Quick Read
- SpaceX IPO is scheduled for June 12.
- The company is seeking an estimated valuation of $1.8 trillion.
- Index providers like Nasdaq 100 have eased rules to allow faster inclusion of mega-cap stocks.
- S&P 500 has rejected rule changes, maintaining strict profitability and tenure requirements for new stocks.
SpaceX is set to debut on the public market on June 12, aiming for a valuation of approximately $1.8 trillion. The highly anticipated initial public offering (IPO) has prompted index providers, including the Nasdaq 100 and Russell 1000, to adjust their inclusion rules, allowing for faster integration of mega-cap companies into their indices.

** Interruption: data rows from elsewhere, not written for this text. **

(* ===== verification/AgentCoordination.v ===== *)
(** * Agents, validation and feedback of an execution
    ([backend/execution/agent_coordinator.py], [validation_engine.py],
    [feedback_loop.py], [optimization_engine.py])

    The collaborators of the mission executor: who does a task, what its result
    is worth, and what is kept of a finished execution. *)
From stdpp Require Import base gmap strings list sets sorting pretty.
From Stdlib Require Import ZArith QArith Qminmax Ascii Lia.
From S2P Require Import Prelude.
From S2P Require Import RetryPolicy.
From S2P Require Import TaskScheduler.
From S2P Require Import ExecutionStates.
#[local] Open Scope Z_scope.

(** [s.split()] *)
Fixpoint words_aux (cur : string) (s : string) : list string :=
  match s with
  | EmptyString => if decide (cur = "") then [] else [cur]
  | String c s' =>
      if is_space c then (if decide (cur = "") then words_aux "" s' else cur :: words_aux "" s')
      else words_aux (cur +:+ String c "") s'
  end.

Definition words (s : string) : list string := words_aux "" s.

(** [while len(d) > n: d.popitem(last=False)] *)
Definition keep_last {V} (n : nat) (d : pydict V) : pydict V := drop (length d - n) d.

(** ** The coordinator *)

Record Agent := mkCoordAgent { ag_capabilities : list string; ag_runtime : string }.

Record AgentAssignment := mkAssignment {
  as_task : string;
  as_agent : string;
  as_runtime : string;
  as_skills : list string;
  as_tools : list string;
  as_confidence : Q;
  as_reasoning : string
}.

(** The metadata of skills and tools are texts. *)
Record Coordinator := mkCoordinator {
  cd_agents : pydict Agent;
  cd_runtimes : pydict (pydict pyval);
  cd_skills : pydict (pydict string);
  cd_tools : pydict (pydict string);
  cd_loads : pydict Z;
  cd_assignments : pydict AgentAssignment;
  cd_asked : nat
}.

Definition empty_coordinator : Coordinator := mkCoordinator [] [] [] [] [] [] 0.
Definition MAX_RETAINED_ASSIGNMENTS : nat := 2000.

Definition load_of (c : Coordinator) (agent : string) : Z := default 0 (dget (cd_loads c) agent).

(** [register_agent], [register_runtime], [register_skill], [register_tool] *)
Definition register_coord_agent (id : string) (capabilities : list string) (preferred : string) (c : Coordinator) : Coordinator :=
  mkCoordinator (dset (cd_agents c) id (mkCoordAgent capabilities preferred)) (cd_runtimes c) (cd_skills c) (cd_tools c)
    (if dmem (cd_loads c) id then cd_loads c else dset (cd_loads c) id 0) (cd_assignments c) (cd_asked c).
Definition register_coord_runtime (id : string) (specs : pydict pyval) (c : Coordinator) : Coordinator :=
  mkCoordinator (cd_agents c) (dset (cd_runtimes c) id specs) (cd_skills c) (cd_tools c) (cd_loads c) (cd_assignments c) (cd_asked c).
Definition register_coord_skill (id : string) (meta : pydict string) (c : Coordinator) : Coordinator :=
  mkCoordinator (cd_agents c) (cd_runtimes c) (dset (cd_skills c) id meta) (cd_tools c) (cd_loads c) (cd_assignments c) (cd_asked c).
Definition register_coord_tool (id : string) (meta : pydict string) (c : Coordinator) : Coordinator :=
  mkCoordinator (cd_agents c) (cd_runtimes c) (cd_skills c) (dset (cd_tools c) id meta) (cd_loads c) (cd_assignments c) (cd_asked c).

(** What the capability matcher is asked, and the name it answers. *)
Definition Matcher : Type := nat -> string -> list string -> string -> string -> option string.

Section coordinator.
(** The matcher, when one is wired. *)
Variable matcher : option Matcher.

Definition keywords_of (t : TaskExecution) : list string := words (lower (tx_title t)).

(** The score of an agent for a task. *)
Definition agent_score (c : Coordinator) (t : TaskExecution) (id : string) (a : Agent) : Q :=
  let keywords : gset string := list_to_set (keywords_of t ++ [lower (tx_title t)]) in
  let caps : gset string := list_to_set (map lower (ag_capabilities a)) in
  (inject_Z (Z.of_nat (size (keywords ∩ caps))) / inject_Z (Z.max (Z.of_nat (size keywords)) 1)
   - inject_Z (load_of c id) * (1 # 10))%Q.

Fixpoint best_agent (c : Coordinator) (t : TaskExecution) (l : pydict Agent) (best : string) (best_score : Q) : string :=
  match l with
  | [] => best
  | (id, a) :: l' =>
      if Qle_bool (agent_score c t id a) best_score then best_agent c t l' best best_score
      else best_agent c t l' id (agent_score c t id a)
  end.

(** [_select_best_agent] *)
Definition select_best_agent (c : Coordinator) (t : TaskExecution) : string * Coordinator :=
  let by_keywords := let b := best_agent c t (cd_agents c) "" (-1) in if decide (b = "") then "default" else b in
  match matcher with
  | None => (by_keywords, c)
  | Some f =>
      let c' := mkCoordinator (cd_agents c) (cd_runtimes c) (cd_skills c) (cd_tools c) (cd_loads c) (cd_assignments c) (S (cd_asked c)) in
      match f (cd_asked c) (if decide (tx_type t = "") then "task" else tx_type t) (tx_skills t) (tx_runtime t) (tx_preferred_agent t) with
      | Some name => (name, c')
      | None => (by_keywords, c')
      end
  end.

(** [_select_runtime] *)
Definition select_coord_runtime (c : Coordinator) (agent : string) : string :=
  let preferred := match dget (cd_agents c) agent with Some a => ag_runtime a | None => "auto" end in
  if bool_decide (preferred <> "auto") && dmem (cd_runtimes c) preferred then preferred
  else match cd_runtimes c with (rid, _) :: _ => rid | [] => "default" end.

(** [_select_skills] and [_select_tools]: those whose text holds a keyword. *)
Definition by_keyword (field : string) (n : nat) (t : TaskExecution) (d : pydict (pydict string)) : list string :=
  take n (map fst (List.filter (fun p =>
    let text := lower (p.1 +:+ " " +:+ default "" (dget p.2 "description") +:+ " " +:+ default "" (dget p.2 field)) in
    existsb (fun kw => contains kw text) (keywords_of t)) d)).

Definition select_skills (c : Coordinator) (t : TaskExecution) : list string := by_keyword "domain" 5 t (cd_skills c).
Definition select_tools (c : Coordinator) (t : TaskExecution) : list string := by_keyword "category" 3 t (cd_tools c).

Definition min_q (x y : Q) : Q := if Qle_bool x y then x else y.

(** [_calculate_confidence] *)
Definition calculate_confidence (c : Coordinator) (agent runtime : string) : Q :=
  let known (s : string) : Q := if bool_decide (s <> "") && bool_decide (s <> "default") then (1 # 10)%Q else 0%Q in
  max_q (1 # 10) (min_q 1 ((7 # 10) + known agent + known runtime - min_q (inject_Z (load_of c agent) * (5 # 100)) (3 # 10))).

(** [assign] *)
Definition assign (t : TaskExecution) (c : Coordinator) : AgentAssignment * Coordinator :=
  let '(agent, c) := select_best_agent c t in
  let runtime := select_coord_runtime c agent in
  let confidence := calculate_confidence c agent runtime in
  let a := mkAssignment (tx_id t) agent runtime (select_skills c t) (select_tools c t) confidence
             ("Agent " +:+ agent +:+ " selected for task '" +:+ tx_title t +:+ "' (confidence: " +:+ fixed 2 confidence +:+ ")") in
  (a, mkCoordinator (cd_agents c) (cd_runtimes c) (cd_skills c) (cd_tools c)
        (match dget (cd_loads c) agent with Some n => dset (cd_loads c) agent (n + 1) | None => cd_loads c end)
        (keep_last MAX_RETAINED_ASSIGNMENTS (dmove (cd_assignments c) (tx_id t) a)) (cd_asked c)).

(** [release_agent] *)
Definition release_agent (tid : string) (c : Coordinator) : Coordinator :=
  match dget (cd_assignments c) tid with
  | Some a =>
      match dget (cd_loads c) (as_agent a) with
      | Some n => mkCoordinator (cd_agents c) (cd_runtimes c) (cd_skills c) (cd_tools c)
                    (dset (cd_loads c) (as_agent a) (Z.max 0 (n - 1))) (cd_assignments c) (cd_asked c)
      | None => c
      end
  | None => c
  end.
End coordinator.

(** ** Validation *)

Definition MAX_RETAINED_VALIDATIONS : nat := 2000.

(** What the history keeps of a validation: the task, the outcome, the last
    errors and whether there was a result. *)
Record Validation := mkValidation { vd_task : string; vd_outcome : ValidationOutcome.t; vd_errors : list string; vd_result : bool }.

Record Validator := mkValidator {
  vl_criteria : pydict (list string);
  vl_results : pydict ValidationOutcome.t;
  vl_history : list Validation
}.

Definition empty_validator : Validator := mkValidator [] [] [].

(** [set_criteria] *)
Definition set_criteria (tid : string) (criteria : list string) (v : Validator) : Validator :=
  mkValidator (keep_last MAX_RETAINED_VALIDATIONS (dmove (vl_criteria v) tid criteria)) (vl_results v) (vl_history v).

Definition no_result (t : TaskExecution) : bool := match tx_result t with None => true | Some PNone => true | _ => false end.
Definition no_errors (t : TaskExecution) : bool := match tx_errors t with [] => true | _ => false end.

(** The loop over the criteria. *)
Fixpoint check_criteria (t : TaskExecution) (criteria : list string) : option ValidationOutcome.t :=
  match criteria with
  | [] => None
  | c :: l =>
      if bool_decide (c = "result_present") && no_result t then Some ValidationOutcome.FAIL
      else if bool_decide (c = "no_errors") && negb (no_errors t) then Some ValidationOutcome.FAIL
      else if bool_decide (c = "needs_human_review") && negb (no_result t) then Some ValidationOutcome.NEEDS_REVIEW
      else check_criteria t l
  end.

(** [_evaluate] *)
Definition evaluate (t : TaskExecution) (criteria : list string) : ValidationOutcome.t :=
  match check_criteria t criteria with
  | Some o => o
  | None =>
      if negb (no_result t) && no_errors t then ValidationOutcome.PASS
      else if negb (no_result t) && negb (no_errors t) then ValidationOutcome.RETRY
      else if no_result t && no_errors t then ValidationOutcome.NEEDS_REVIEW
      else ValidationOutcome.FAIL
  end.

(** [validate] *)
Definition validate (t : TaskExecution) (v : Validator) : ValidationOutcome.t * Validator :=
  let o := evaluate t (default ["result_present"] (dget (vl_criteria v) (tx_id t))) in
  let last_errors := drop (length (tx_errors t) - 3) (tx_errors t) in
  (o, mkValidator (vl_criteria v) (keep_last MAX_RETAINED_VALIDATIONS (dmove (vl_results v) (tx_id t) o))
        (deque_append MAX_RETAINED_VALIDATIONS (vl_history v) (mkValidation (tx_id t) o last_errors (negb (no_result t))))).

(** ** Feedback *)

Record Report := mkExecReport {
  er_execution : string;
  er_mission : string;
  er_state : MissionState.t;
  er_total : Z;
  er_completed : Z;
  er_failed : Z;
  er_duration : Q;
  er_agents : list string;
  er_runtimes : list string;
  er_skills : list string;
  er_tools : list string;
  er_errors : list string;
  er_optimizations : list string
}.

(** A lesson: its kind and its message. *)
Definition Learning : Type := string * message.

Record Feedback := mkFeedback { fb_reports : pydict Report; fb_learnings : list (string * list Learning) }.

(** [_extract_learnings] *)
Definition extract_learnings (r : Report) : list Learning :=
  (if decide (er_state r = MissionState.COMPLETED) then [("success", Msg "Mission {} completed successfully." [er_mission r])]
   else if decide (er_state r = MissionState.FAILED) then [("failure", Msg "Mission {} failed: {}" (er_mission r :: er_errors r))]
   else [])
  ++ (if 0 <? er_failed r then [("warning", Msg "{} tasks failed out of {}" [pretty (er_failed r); pretty (er_total r)])] else [])
  ++ (match er_optimizations r with [] => [] | l => [("optimization", Msg "Optimizations found: {}" l)] end).

(** [_calculate_efficiency] *)
Definition calculate_efficiency (r : Report) : Q :=
  if decide (er_total r = 0) then 0%Q
  else let base := (inject_Z (er_completed r) / inject_Z (er_total r))%Q in
       tenths ((if 0 <? er_failed r then base * (8 # 10) else base) * 100)%Q.

(** [_generate_recommendations] *)
Definition feedback_recommendations (r : Report) : list string :=
  (if Qle_bool (inject_Z (er_failed r)) (inject_Z (er_total r) * (3 # 10)) then []
   else ["Consider reviewing task decomposition — high failure rate."])
  ++ (if Qle_bool (er_duration r) 600000 then [] else ["Consider runtime optimization — mission duration > 10 min."]).

(** [analyze] *)
Definition analyze (r : Report) (f : Feedback) : Feedback :=
  mkFeedback (dset (fb_reports f) (er_execution r) r) (fb_learnings f ++ [(er_execution r, extract_learnings r)]).

(** ** Optimisation *)

(** What is observed of an execution. *)
Definition Observation : Type := pydict pyval.

Definition num_of (v : pyval) : Q :=
  match v with PInt z => inject_Z z | PFloat q => q | PBool true => 1 | _ => 0 end.

(** [obs.get(key, 0)] of a number *)
Definition number_of (o : Observation) (key : string) : Q := match dget o key with Some v => num_of v | None => 0 end.

(** [identify_slow_tasks]: the observations of slow tasks, at most ten. *)
Definition identify_slow_tasks (l : list Observation) : list Observation :=
  take 10 (List.filter (fun o => negb (Qle_bool (number_of o "duration_ratio") 2)) l).

Definition runtime_of (o : Observation) : string := match dget o "runtime_id" with Some (PStr s) => s | _ => "unknown" end.

(** The durations by runtime, in the order in which the runtimes are met. *)
Fixpoint durations_by (l : list Observation) (d : pydict (list Q)) : pydict (list Q) :=
  match l with
  | [] => d
  | o :: l' => durations_by l' (dset d (runtime_of o) (default [] (dget d (runtime_of o)) ++ [number_of o "duration_ms"]))
  end.

Definition average (l : list Q) : Q := (foldr Qplus 0 l / inject_Z (Z.of_nat (length l)))%Q.

(** [identify_runtime_issues] *)
Definition identify_runtime_issues (l : list Observation) : list string :=
  map fst (List.filter (fun p => (2 <=? length p.2)%nat && negb (Qle_bool (average p.2) 10000)) (durations_by l [])).

(** [generate_recommendations]: their categories. *)
Definition generate_recommendations (l : list Observation) : list string :=
  (match identify_slow_tasks l with [] => [] | _ => ["schedule"] end)
  ++ (match identify_runtime_issues l with [] => [] | _ => ["runtime"] end).

(** What the executor records of an execution. *)
Definition observe_execution (r : Report) : Observation :=
  [("execution_id", PStr (er_execution r)); ("state", PStr (MissionState.value (er_state r))); ("total_tasks", PInt (er_total r));
   ("failed_tasks", PInt (er_failed r))].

This shift means that millions of retirement savers who utilize broad index funds may soon hold SpaceX shares by default. While proponents argue that this reflects the evolution of market diversification, critics are concerned that the rule changes allow unprofitable, high-valuation firms to enter retirement portfolios prematurely. Morningstar has initiated coverage with a fair-value estimate of $780 billion—significantly lower than the company’s target—highlighting the skepticism surrounding the IPO’s pricing.
The S&P 500, however, has opted against relaxing its requirements, which mandate that companies must have a 12-month trading history and four consecutive quarters of profitability to be eligible for inclusion. Financial analysts, including those from Vanguard, suggest that while the inclusion of such large IPOs is notable, the actual impact on diversified retirement accounts remains limited due to the small percentage of total market weight these companies initially represent.